* [Problem]
For the string "match", state the number of lines in the data that contain it, and nothing else.

----

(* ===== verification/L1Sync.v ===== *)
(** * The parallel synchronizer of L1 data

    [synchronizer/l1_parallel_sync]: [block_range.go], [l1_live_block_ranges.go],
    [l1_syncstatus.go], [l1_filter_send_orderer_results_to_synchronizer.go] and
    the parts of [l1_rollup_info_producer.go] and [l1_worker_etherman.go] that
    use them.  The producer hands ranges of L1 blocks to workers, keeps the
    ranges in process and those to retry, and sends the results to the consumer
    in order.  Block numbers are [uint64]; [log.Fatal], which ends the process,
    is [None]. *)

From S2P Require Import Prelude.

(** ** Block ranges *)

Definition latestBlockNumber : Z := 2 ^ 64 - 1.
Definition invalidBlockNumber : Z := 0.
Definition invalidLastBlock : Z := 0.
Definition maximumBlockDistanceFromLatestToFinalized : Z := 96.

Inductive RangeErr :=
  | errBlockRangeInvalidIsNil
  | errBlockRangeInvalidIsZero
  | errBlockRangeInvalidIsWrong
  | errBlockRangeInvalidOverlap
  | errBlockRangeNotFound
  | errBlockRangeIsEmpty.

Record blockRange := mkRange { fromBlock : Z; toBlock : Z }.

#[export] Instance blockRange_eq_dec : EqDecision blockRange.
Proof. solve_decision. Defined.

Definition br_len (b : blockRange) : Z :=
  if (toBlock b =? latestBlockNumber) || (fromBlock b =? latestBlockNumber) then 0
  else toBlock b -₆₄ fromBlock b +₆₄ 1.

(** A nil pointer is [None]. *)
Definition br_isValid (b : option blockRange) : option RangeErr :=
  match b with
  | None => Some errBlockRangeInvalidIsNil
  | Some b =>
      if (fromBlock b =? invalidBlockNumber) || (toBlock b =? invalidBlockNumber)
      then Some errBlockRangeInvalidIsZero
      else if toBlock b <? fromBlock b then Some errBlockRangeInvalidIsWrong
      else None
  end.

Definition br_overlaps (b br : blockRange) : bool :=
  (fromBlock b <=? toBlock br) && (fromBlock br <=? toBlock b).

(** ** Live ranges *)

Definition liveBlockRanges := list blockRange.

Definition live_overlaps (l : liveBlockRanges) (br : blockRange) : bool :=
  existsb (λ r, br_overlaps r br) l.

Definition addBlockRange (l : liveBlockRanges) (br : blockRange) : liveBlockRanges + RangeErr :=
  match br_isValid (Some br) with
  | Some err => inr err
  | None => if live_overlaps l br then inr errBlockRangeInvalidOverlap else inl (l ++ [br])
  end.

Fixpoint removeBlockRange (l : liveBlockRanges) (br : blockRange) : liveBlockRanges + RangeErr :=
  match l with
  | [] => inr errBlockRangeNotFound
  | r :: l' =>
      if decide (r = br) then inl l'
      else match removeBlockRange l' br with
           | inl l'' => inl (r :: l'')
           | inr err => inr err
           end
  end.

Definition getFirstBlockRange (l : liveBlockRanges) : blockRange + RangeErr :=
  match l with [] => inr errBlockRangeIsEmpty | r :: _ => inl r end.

----

* [Solved problem]
5